(Data Opens)
Lemma tracked_requests_tracked opts sp r cookies st st' requests :
  cookies ⊆ HTTPRequest_Cookies r →
  tracked_requests (DefaultRequestTracker opts sp) cookies st = (st', Ret requests) →
  ∀ request, request ∈ requests → tracked_by_cookie (DefaultTrackedRequestCodec opts) r request.
Proof.
  revert st st' requests. induction cookies as [|[name value] cookies IH]; intros st st' requests Hsub; cbn [tracked_requests].
  { intros [= _ <-] request ?%elem_of_nil. done. }
  assert (Hsub' : cookies ⊆ HTTPRequest_Cookies r) by set_solver.
  destruct (cut_prefix _ name) as [index|] eqn:Hcut; [|by apply IH].
  apply cut_prefix_Some in Hcut. simpl in Hcut.
  intros [(s1 & request & Hd & H)|(s1 & e & _ & H)]%on_result_ret; [|by eapply IH].
  case_bool_decide as Hi; cbn [negb] in H; [|by eapply IH].
  apply io_bind_ret in H as (s2 & rest & Hrest & [= _ <-]). intros request' [->|Hin]%elem_of_cons; [|exact (IH _ _ _ Hsub' Hrest _ Hin)].
  apply (TrackedDecode_tracked opts name value index request st s1 r); [set_solver|done..].
Qed.
(** The value of the cookie is the token of a session that was made of an accepted
    assertion, one that answers a request which a cookie of the browser tracks, or
    that was not requested, if the service provider allows this. *)
Definition session_started opts m r (value : string) : Prop :=
  ∃ assertion claims ids now clock s0 s1,
    ServiceProviderSpec.accepted (M_ServiceProvider m) ids now clock assertion ∧
    (∀ id, id ∈ ids → id = "" ∧ SP_AllowIDPInitiated (M_ServiceProvider m) = true ∨
      ∃ request, TrackedRequest_SAMLRequestID request = id ∧
        tracked_by_cookie (DefaultTrackedRequestCodec opts) r request) ∧
    JWTSessionCodec_New (W := W) (DefaultSessionCodec opts) assertion s0 = (s1, Ret claims) ∧
    JWTSessionCodec_Encode (DefaultSessionCodec opts) claims = Ret value.

(** What [ServeHTTP] may do. *)
Definition acs_event opts m r (e : Event) : Prop :=
  match e with
  | SetCookie k => Cookie_Value k = "" ∨
      Cookie_Name k = Provider_Name (DefaultSessionProvider opts) ∧ session_started opts m r (Cookie_Value k)
  | HttpRedirect location code => code = 302 ∧ ∃ uri, location = redirect_location r uri ∧
      (uri = SP_DefaultRedirectURI (M_ServiceProvider m) ∨ local_redirect m uri)
  | _ => True
  end.

Section acs.
Context opts m (r : HTTPRequest) (Hm : middleware_New opts = Ret m).

Lemma only_OnError err : only_events (acs_event opts m r) (M_OnError m r err).
Proof. destruct (New_ret _ _ Hm) as (-> & _). by apply only_DefaultOnError. Qed.

Lemma only_finish assertion url ids now clock :
  ServiceProviderSpec.accepted (M_ServiceProvider m) ids now clock assertion →
  (∀ id, id ∈ ids → id = "" ∧ SP_AllowIDPInitiated (M_ServiceProvider m) = true ∨
    ∃ request, TrackedRequest_SAMLRequestID request = id ∧
      tracked_by_cookie (DefaultTrackedRequestCodec opts) r request) →
  url = SP_DefaultRedirectURI (M_ServiceProvider m) ∨ local_redirect m url →
  only_events (acs_event opts m r) (finish_session m r assertion url).
Proof.
  intros Ha Hids Hurl. unfold finish_session, or_OnError. destruct (New_ret _ _ Hm) as (_ & _ & _ & -> & _).
  simpl. unfold cookie_CreateSession. apply only_on_result; [|intros; apply only_emit; split; [done|by exists url]|intros; apply only_OnError].
  simpl. apply only_bind; [apply quiet_only; unfold JWTSessionCodec_New, TimeNow; solve_quiet|intros claims s0 s1 Hnew].
  apply only_bind; [apply quiet_only, quiet_lift|intros value s2 s3 [_ Henc]%lift_ret].
  apply only_emit. right. split; [done|]. by exists assertion, claims, ids, now, clock, s0, s1.
Qed.

Lemma only_CreateSession assertion ids now clock :
  ServiceProviderSpec.accepted (M_ServiceProvider m) ids now clock assertion →
  (∀ id, id ∈ ids → id = "" ∧ SP_AllowIDPInitiated (M_ServiceProvider m) = true ∨
    ∃ request, TrackedRequest_SAMLRequestID request = id ∧
      tracked_by_cookie (DefaultTrackedRequestCodec opts) r request) →
  only_events (acs_event opts m r)
    (CreateSessionFromAssertion m r assertion (SP_DefaultRedirectURI (M_ServiceProvider m))).
Proof.
  intros Ha Hids. unfold CreateSessionFromAssertion, or_OnError.
  assert (Hurl : ∀ url, (if isLocalRedirect m url then url else SP_DefaultRedirectURI (M_ServiceProvider m))
      = SP_DefaultRedirectURI (M_ServiceProvider m) ∨
    local_redirect m (if isLocalRedirect m url then url else SP_DefaultRedirectURI (M_ServiceProvider m))).
  { intros url. destruct (isLocalRedirect m url) eqn:E; [right; by apply isLocalRedirect_local|by left]. }
  destruct (relayState r != ""); [|by eapply only_finish; eauto].
  destruct (New_ret _ _ Hm) as (_ & _ & Ht & _). rewrite Ht. apply only_on_result.
  - apply quiet_only, quiet_GetTrackedRequest.
  - intros request _ _ _. apply only_on_result; [|intros; by eapply only_finish|intros; apply only_OnError].
    simpl. unfold cookie_StopTrackingRequest. apply only_bind; [apply quiet_only, quiet_lift|intros; apply only_emit].
    by left.
  - intros e. destruct (_ && _); [by eapply only_finish|apply only_OnError].
Qed.

Lemma only_ServeACS : only_events (acs_event opts m r) (ServeACS m r).
Proof.
  unfold ServeACS, or_OnError. destruct (New_ret _ _ Hm) as (_ & _ & Ht & _ & Hh). rewrite Ht, Hh.
  apply only_on_result; [apply quiet_only, quiet_lift|intros _ _ _ _|intros; apply only_OnError].
  apply only_bind; [apply quiet_only, quiet_tracked_requests|intros requests s0 s1 Hreq].
  apply only_on_result; [by apply only_ParseResponse|intros assertion s2 s3 Ha|intros; apply only_OnError].
  apply only_on_result; [apply quiet_only, quiet_ret|intros _ _ _ _|intros; apply only_OnError].
  apply ParseResponse_accepted in Ha as (now & clock & Ha). eapply only_CreateSession; [exact Ha|].
  intros id. unfold possible_request_ids. rewrite elem_of_app, list_elem_of_fmap. intros [Hid|(request & -> & Hin)].
  - left. destruct (SP_AllowIDPInitiated _); [|by apply elem_of_nil in Hid]. apply list_elem_of_singleton in Hid. done.
  - right. exists request. split; [done|]. eapply (tracked_requests_tracked opts); [|exact Hreq|exact Hin]. done.
Qed.

Lemma only_ServeHTTP : only_events (acs_event opts m r) (ServeHTTP m r).
Proof.
  unfold ServeHTTP. destruct (_ == _); [|destruct (_ == _); [apply only_ServeACS|by apply only_emit]].
  unfold middleware_ServeMetadata, sp_Metadata, TimeNow, or_error_500, w_Write. solve_only.
Qed.
End acs.

Lemma ServeHTTP_event opts m r w e : middleware_New opts = Ret m → e ∈ (ServeHTTP m r (w, [])).1.2 → acs_event opts m r e.
Proof.
  intros Hm He. destruct (only_ServeHTTP opts m r Hm (w, [])) as (new & Hn & HP). rewrite Hn in He.
  by eapply Forall_forall in HP.
Qed.

(** C2: safety. The middleware starts a session only for an accepted assertion, which a
    trusted signature covers and whose bearer confirmation answers a request that
    the browser itself was sent with, as one of its unexpired signed cookies tells,
    or, if the service provider allows it, no request: nobody can be logged in by
    a response that was made for another browser. *)
Theorem ACS_session_sound opts m r w k (Hm : middleware_New opts = Ret m)
    (Hcookie : SetCookie k ∈ (ServeHTTP m r (w, [])).1.2) (Hvalue : Cookie_Value k ≠ "") :
  session_started opts m r (Cookie_Value k).
Proof. by apply (ServeHTTP_event opts) in Hcookie as [?|[_ ?]]. Qed.

(** C16: safety. Wherever the RelayState or the tracked request point to, the Location of a
    redirect of the middleware is that which [http.Redirect] makes, in its own cleaning of
    paths, of the configured URI or of a URI that passed the check: a path, or a URL with the
    scheme and the host of the assertion consumer service.  If this URI has no backslash then
    the Location itself is such a path or URL, so the browser stays on the site; a
    path with a backslash may be cleaned to one that browsers take for a host, as
    [/x/../\evil.com] is to [/\evil.com]. *)
Theorem ServeHTTP_redirects_locally opts m r w location code (Hm : middleware_New opts = Ret m) (Hacs : absolute_acs m)
    (Hredirect : HttpRedirect location code ∈ (ServeHTTP m r (w, [])).1.2) :
  code = 302 ∧ ∃ uri, location = redirect_location r uri ∧
    (uri = SP_DefaultRedirectURI (M_ServiceProvider m) ∨
     local_redirect m uri ∧ (has_byte "\" uri = false → local_location m location)).
Proof.
  apply (ServeHTTP_event opts) in Hredirect as (Hc & uri & -> & Huri); [|done]. split; [done|]. exists uri. split; [done|].
  destruct Huri as [?|Hl]; [by left|right]. split; [done|]. intros Hb. by apply local_redirect_location.
Qed.
(** ** Protected handlers *)

(** The session cookie of the request has a token of the service provider, for a session
    and for itself, that is current when the clock is read. *)
Definition valid_session opts (r : HTTPRequest) (st : St W) (claims : JWTSessionClaims) : Prop :=
  ∃ value fields, request_Cookie (Provider_Name (DefaultSessionProvider opts)) r = Ret value ∧
    verified_payload (DefaultSessionCodec opts) value fields ∧ session_claims_of fields = Ret claims ∧
    SessionClaims_SAMLSession claims = true ∧
    current_claims (DefaultSessionCodec opts) (SessionClaims_Claims claims) (TimeNow_ st.1).2.

(** C15: safety. A handler behind [RequireAccount] serves a request only with a valid
    session, which it gets in the context; for any other request what happens
    does not depend on the handler at all. *)
Theorem RequireAccount_protects opts m handler context r st (Hm : middleware_New opts = Ret m) :
  (∃ claims st1, valid_session opts r st claims ∧ RequireAccount m handler context r st = handler (Some claims) r st1) ∨
  ∀ handler', RequireAccount m handler' context r st = RequireAccount m handler context r st.
Proof.
  destruct (New_ret _ _ Hm) as (_ & _ & _ & Hs & _).
  unfold RequireAccount. rewrite Hs. simpl. unfold cookie_GetSession, mbind, IO_bind.
  destruct (request_Cookie _ r) as [value|e|] eqn:Hc; [|right; intros handler'; simpl; done..].
  unfold on_result. destruct (Codec_Decode _ value st) as [s1 [claims|e|]] eqn:Hd; simpl; [|right; done..].
  left. exists claims, s1. split; [|done]. simpl in Hd.
  apply SessionDecode_ret in Hd as (fields & ? & ? & ? & ?). by exists value, fields.
Qed.

(** A handler behind [RequireAttribute] serves a request only if the session
    has the attribute with the value; for any other request the answer is 403,
    or a panic for a session without attributes. *)
Theorem RequireAttribute_protects {S} (GetAttributes : S → option Attributes) name value (handler : Handler W S) session r :
  (∃ s attributes, session = Some s ∧ GetAttributes s = Some (Some attributes) ∧
    value ∈ default [] (attributes !! name) ∧
    RequireAttribute GetAttributes name value handler session r = handler session r) ∨
  (∀ st, RequireAttribute GetAttributes name value handler session r st = http_error 403 st) ∨
  ∃ s, session = Some s ∧ GetAttributes s = None ∧
    ∀ st, RequireAttribute GetAttributes name value handler session r st = (st, Panic).
Proof.
  unfold RequireAttribute. destruct session as [s|]; [|by right; left].
  destruct (GetAttributes s) as [[attributes|]|] eqn:Hg; [..|right; right; by exists s].
  - destruct (decide (value ∈ default [] (attributes !! name))) as [Hin|Hin].
    + left. exists s, attributes. split_and!; [done..|]. unfold mbind, IO_bind, lift. simpl.
      by rewrite bool_decide_true.
    + right. left. intros st. unfold mbind, IO_bind, lift. simpl. by rewrite bool_decide_false.
  - right. left. intros st. unfold mbind, IO_bind, lift. simpl. by rewrite lookup_empty.
Qed.

(** ** Tracking a request *)

(** The clock as the tracker reads it when it signs the cookie. *)
Definition issue_time (st : St W) : Time := (TimeNow_ (RandReader 42 st.1).1).2.

(** A cookie that is sent back gives the tracked request. *)
Lemma GetTrackedRequest_works opts sp r' index request k later :
  Cookie_Name k = "saml_" +++ index → request_Cookie (Cookie_Name k) r' = Ret (Cookie_Value k) →
  TrackedRequest_Index request = index →
  (∃ s, JWTTrackedRequestCodec_Decode (W := W) (DefaultTrackedRequestCodec opts) (Cookie_Value k) later = (s, Ret request)) →
  ∃ s, cookie_GetTrackedRequest (DefaultRequestTracker opts sp) r' index later = (s, Ret request).
Proof.
  intros Hname Hcookie Hindex (s & Hdec). exists s. rewrite Hname in Hcookie.
  unfold cookie_GetTrackedRequest, mbind, IO_bind. simpl in *. rewrite Hcookie. simpl. rewrite Hdec. simpl.
  by rewrite bool_decide_true.
Qed.

(** The cookie that starts to track a request has a token that is read back until its age
    is reached. *)
Lemma TrackRequest_works opts sp r samlRequestID st st1 index :
  Opt_Key opts ≠ None → Opt_RelayStateFunc opts = None →
  let request := λ i, mkTrackedRequest i samlRequestID (URL_String (HTTPRequest_URL r)) in
  (∀ bytes, encodable (DefaultTrackedRequestCodec opts) (request (RawURLEncode bytes))) →
  cookie_TrackRequest (DefaultRequestTracker opts sp) r samlRequestID st = (st1, Ret index) →
  ∃ k, st1.2 = (st.2 ++ [SetCookie k])%list ∧ Cookie_Name k = "saml_" +++ index ∧
    ∀ later, (issue_time st <= (TimeNow_ later.1).2)%Z →
      ((TimeNow_ later.1).2 + 10 ^ 9 <= Time_Add (issue_time st) MaxIssueDelay)%Z →
      ∃ s, JWTTrackedRequestCodec_Decode (DefaultTrackedRequestCodec opts) (Cookie_Value k) later = (s, Ret (request index)).
Proof.
  intros Hkey Hrelay request Hencode Htrack. unfold cookie_TrackRequest in Htrack. simpl in Htrack. rewrite Hrelay in Htrack.
  apply io_bind_ret in Htrack as (s1 & bytes & Hrand & H). apply io_bind_ret in H as (s2 & relay & [= <- <-] & H).
  rewrite bool_decide_true in H by done. cbn [negb] in H.
  apply io_bind_ret in H as (s3 & signed & Henc & H). apply io_bind_ret in H as (s4 & [] & Hset & [= <- <-]).
  assert (Hs1 : s1 = ((RandReader 42 st.1).1, st.2)).
  { destruct st as [w ev]. unfold randomBytes, reads in Hrand. apply io_bind_ret in Hrand as (s & o & Hr & [-> _]%lift_ret).
    simpl. destruct (RandReader 42 w). by injection Hr as <- _. }
  assert (Hq : quiet (JWTTrackedRequestCodec_Encode (W := W) (DefaultTrackedRequestCodec opts) (request (RawURLEncode bytes))))
    by (unfold JWTTrackedRequestCodec_Encode, TimeNow; solve_quiet).
  unfold request in Hq. destruct (Hq s1) as (new & Hev & ->). rewrite Henc, app_nil_r, Hs1 in Hev. simpl in Hev.
  destruct s3 as [w3 ev3]. injection Hset as <-. simpl in Hev. subst ev3. eexists. split; [reflexivity|]. split; [done|].
  intros later Hl He. cbn [Cookie_Value].
  destruct (tracked_token_works (DefaultTrackedRequestCodec opts) _ _ _ _ later Hkey (Hencode _) Henc) as (st' & Hdec & _);
    [by rewrite Hs1..|]. by exists st'.
Qed.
(Data Closes)
* Description of the task *
Within the material above, the line with "Cookie_Name k = Provider_Name" opens the range and the line with "apply only_bind; [apply quiet_only, quiet_lift|intros value" closes it; reproduce that range word for word.

* Your response *
      Cookie_Name k = Provider_Name (DefaultSessionProvider opts) ∧ session_started opts m r (Cookie_Value k)
  | HttpRedirect location code => code = 302 ∧ ∃ uri, location = redirect_location r uri ∧
      (uri = SP_DefaultRedirectURI (M_ServiceProvider m) ∨ local_redirect m uri)
  | _ => True
  end.

Section acs.
Context opts m (r : HTTPRequest) (Hm : middleware_New opts = Ret m).

Lemma only_OnError err : only_events (acs_event opts m r) (M_OnError m r err).
Proof. destruct (New_ret _ _ Hm) as (-> & _). by apply only_DefaultOnError. Qed.

Lemma only_finish assertion url ids now clock :
  ServiceProviderSpec.accepted (M_ServiceProvider m) ids now clock assertion →
  (∀ id, id ∈ ids → id = "" ∧ SP_AllowIDPInitiated (M_ServiceProvider m) = true ∨
    ∃ request, TrackedRequest_SAMLRequestID request = id ∧
      tracked_by_cookie (DefaultTrackedRequestCodec opts) r request) →
  url = SP_DefaultRedirectURI (M_ServiceProvider m) ∨ local_redirect m url →
  only_events (acs_event opts m r) (finish_session m r assertion url).
Proof.
  intros Ha Hids Hurl. unfold finish_session, or_OnError. destruct (New_ret _ _ Hm) as (_ & _ & _ & -> & _).
  simpl. unfold cookie_CreateSession. apply only_on_result; [|intros; apply only_emit; split; [done|by exists url]|intros; apply only_OnError].
  simpl. apply only_bind; [apply quiet_only; unfold JWTSessionCodec_New, TimeNow; solve_quiet|intros claims s0 s1 Hnew].
  apply only_bind; [apply quiet_only, quiet_lift|intros value s2 s3 [_ Henc]%lift_ret].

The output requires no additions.